I’ll ask again, link please? I know of no website for data. I don’t see it in the patient portal.
When I’m on the main Tandem website, and go to the software and apps page, then select “web application”, it redirects me to the device uploader software page… Which I can’t run.
If there’s a page that bypasses this download instruction, I’ve never been able to find it.
Edit: Oh man, strike all that out. I’ve been having the mother of all “blonde moments”. There’s just no direct link to get there anywhere on the Tandem website, just “get started” links. But I simply edited the web address to remove everything after the “.com” and it took me right to a login screen. For anyone else interested:
Since I seem to have hijacked the thread, and finally got the info I wanted… If anyone is curious: after 3 weeks of using the 0.75mg Trulicity, my average total daily dose is down by 11.14%, from 55.37 units to 49.2 units for those 3 weeks. I go up to 1.5mg on Monday, and will see if it still gets better.
Back to your regularly scheduled programming…
Now, now, Robyn_H, since I began this thread, don’t I get a say in who hijacked it. I’ve been enjoying the somewhat tangential discussions. As my Irish in-laws would say, “Good craic” even if it wasn’t all fun and games.
Too true! I tend to enjoy hijacked threads myself, because they can lead to interesting discussions.
I use ketone test strips that I dip in urine in an emergency. Works for me. I was in the hospital 2 weeks ago. I had my appendix out n they were going to keep me overnight. The hospital refused to give me insulin and my blood sugars were over 400. I left the hospital and stopped at CVS on my way home and bought ketone strips. I was in crisis. I had a lot of ketones in my urine bc my highs were left untreated at the hospital. The best way to deal w ketones is not to get any. Get a CGM, I have the dexcom G6 and I love it. Keep your sugars in range and you don’t have to worry yourself about ketones.
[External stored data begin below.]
(** ** A witness: one hart, eight bytes of memory, and a socket that takes three bytes at a time *)

Record toy := mkToy { toy_regs : list Z; toy_mem : list Z; toy_out : list Z; toy_status : CoreExecStatus; toy_breaks : list Z }.
Definition toy_bus (p : payload) (t : toy) : result exn (payload * Z) * toy :=
  let a := Z.to_nat (address p) in let n := length (data_ptr p) in
  if (a + n <=? length (toy_mem t))%nat then
    match command p with
    | TLM_READ_COMMAND => (Ok (set_data (take n (drop a (toy_mem t))) p, Z.of_nat n), t)
    | TLM_WRITE_COMMAND =>
        (Ok (p, Z.of_nat n), mkToy (toy_regs t) (take a (toy_mem t) ++ data_ptr p ++ drop (a + n) (toy_mem t)) (toy_out t) (toy_status t) (toy_breaks t))
    | TLM_IGNORE_COMMAND => (Ok (set_response TLM_ADDRESS_ERROR_RESPONSE p, 0), t)
    end
  else (Ok (set_response TLM_ADDRESS_ERROR_RESPONSE p, 0), t).
Definition toy_write (d : list Z) (t : toy) : result exn (option nat) * toy :=
  (Ok (Some (Nat.min 3 (length d))), mkToy (toy_regs t) (toy_mem t) (toy_out t ++ take 3 d) (toy_status t) (toy_breaks t)).
Definition toy_set_status (st : CoreExecStatus) (t : toy) : toy := mkToy (toy_regs t) (toy_mem t) (toy_out t) st (toy_breaks t).
Definition toy_put_breaks (b : list Z) (t : toy) : toy := mkToy (toy_regs t) (toy_mem t) (toy_out t) (toy_status t) b.
#[local] Instance toy_target : DebugTarget toy := {|
  get_status _ := sm_gets toy_status; target_set_status _ st := sm_modify (toy_set_status st);
  target_insert_breakpoint _ a := sm_modify (fun t => toy_put_breaks (a :: toy_breaks t) t);
  target_remove_breakpoint _ a := sm_modify (fun t => toy_put_breaks (filter (fun b => b <> a) (toy_breaks t)) t);
  get_hart_id _ := sm_ret 0; get_progam_counter _ := sm_ret 0;
  target_get_registers _ := sm_gets toy_regs;
  target_read_register _ r := fun t => (match toy_regs t !! Z.to_nat r with Some v => Ok v | None => Err (OtherException out_of_range) end, t);
  isock_transport_dbg := toy_bus; mmu_v2p := None;
  notify_and_wait _ _ := sm_modify (toy_set_status HitBreakpoint); wait_stop _ := sm_ret tt; sock_write := toy_write |}.
Lemma toy_connected : connected toy_out.
Proof.
  split; try done.
  - intros p t. cbn. unfold toy_bus. destruct (_ <=? _)%nat; [|done]. by destruct (command p).
  - intros d t Hd. exists (Nat.min 3 (length d)). eexists. split; [reflexivity|]. cbn [toy_out].
    split; [pose proof (proj1 (Nat.neq_0_lt_0 _) (fun Hl => Hd (proj1 (length_zero_iff_nil d) Hl))); lia|]. f_equal.
    destruct (Nat.le_gt_cases 3 (length d)) as [Hl|Hl]; [by rewrite Nat.min_l|]. rewrite Nat.min_r by lia. by rewrite !take_ge by lia.
Qed.
Definition toy_server : GDBServer toy := mkServer RV32 [0%nat] ∅ None false (mkToy [0; 0x80000000; 258] [1; 2; 3; 4; 5; 6; 7; 8] [] Runnable []).
(** The grammar, of a few commands. *)
Definition toy_parse (text : list Z) : option gdb_command_t :=
  if bool_decide (text = chars "M2,4:a1a2a3a4") then Some (mkCommand "M" (GDB_ARG_MEMORYW 2 4 (chars "a1a2a3a4")))
  else if bool_decide (text = chars "m0,8") then Some (mkCommand "m" (GDB_ARG_MEMORY 0 8))
  else if bool_decide (text = chars "vCont;c") then Some (mkCommand "vCont" (GDB_ARG_VCONT [mkVcont (chr "c") GDB_THREAD_ALL]))
  else if bool_decide (text = chars "QStartNoAckMode") then Some (mkCommand "QStartNoAckMode" GDB_ARG_NONE) else None.
Definition toy_packet (text : string) : gdb_packet_t := mkPacket GDB_KIND_PACKET (Some (chars text)) (csum_chars (chars text)).
Definition toy_run (text : string) (s : GDBServer toy) : GDBServer toy := (handle_packet toy_parse (toy_packet text) s).2.
Definition toy_written := toy_run "M2,4:a1a2a3a4" toy_server.
Lemma packets_answered_witness :
  answered toy_out toy_parse (toy_packet "M2,4:a1a2a3a4") toy_server toy_written /\
  toy_out (target toy_written) = chars "+$OK#9a" /\
  toy_out (target (toy_run "m0,8" toy_written)) = chars "+$OK#9a+$0102a1a200000708#77" /\
  toy_out (target (toy_run "vCont;c" toy_server)) = chars "+$T05thread:1;#d7" /\
  toy_out (target (toy_run "QStartNoAckMode" toy_server)) = chars "+$#00" /\
  toy_out (target (toy_run "bogus" toy_server)) = chars "-".
Proof.
  split; [|split_and!; vm_compute; reflexivity].
  apply (packets_answered toy_out toy_parse (toy_packet "M2,4:a1a2a3a4") toy_server toy_written toy_connected); [done|vm_compute; reflexivity].
Defined.
Lemma debugger_accesses_witness :
  getRegisters (mkCommand "g" GDB_ARG_NONE) toy_server = reply (chars "000000000000008002010000") toy_server /\
  writeMemory (mkCommand "M" (GDB_ARG_MEMORYW 2 4 (hex_text [0xa1; 0xa2; 0xa3; 0xa4]))) toy_server =
    reply (chars "OK") (at_target (mkToy [0; 0x80000000; 258] [1; 2; 0xa1; 0xa2; 0; 0; 7; 8] [] Runnable []) toy_server).
Proof.
  split.
  - destruct (debugger_accesses toy_server 0%nat (target toy_server) ltac:(vm_compute; reflexivity) eq_refl) as (_ & H & _).
    exact (H [0; 0x80000000; 258] eq_refl eq_refl).
  - destruct (debugger_accesses toy_server 0%nat (mkToy [0; 0x80000000; 258] [1; 2; 0xa1; 0xa2; 0; 0; 7; 8] [] Runnable [])
      ltac:(vm_compute; reflexivity) eq_refl) as (_ & _ & H).
    refine (H 2 [0xa1; 0xa2; 0xa3; 0xa4] (mkPayload TLM_WRITE_COMMAND 2 [0xa1; 0xa2; 0; 0] None TLM_OK_RESPONSE) _ _ eq_refl _);
      [repeat constructor; lia|done|vm_compute; reflexivity].
Defined.
(** The third thread is selected, of one. *)
Lemma commands_end_simulation_witness :
  let s := mkServer RV32 [0%nat] {[chr "g" := 3]} None false (mkToy [0] [1; 2] [] Runnable []) in
  getRegisters (mkCommand "g" GDB_ARG_NONE) s = (Err (OtherException out_of_range), s) /\
  vCont (mkCommand "vCont" (GDB_ARG_VCONT [mkVcont (chr "C") GDB_THREAD_ALL])) s = (Err (OtherException invalid_argument), s).
Proof.
  intros s. destruct (commands_end_simulation s) as (_ & Hg & Hc & _). split; [|exact (Hc GDB_THREAD_ALL [])].
  apply (Hg (mkCommand "g" GDB_ARG_NONE)). vm_compute. reflexivity.
Defined.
Did they give any reason for putting your life at risk? I feel for you. When I had a prostatectomy, I was in the hospital from Friday until Monday. I was not allowed to manage my BG. They would test a couple of times a day and if it was greater than 190mg/dl they would inject a couple of units of rapid insulin. By the time I got discharged I had blurry vision. The diabetic food wasn’t helpful either.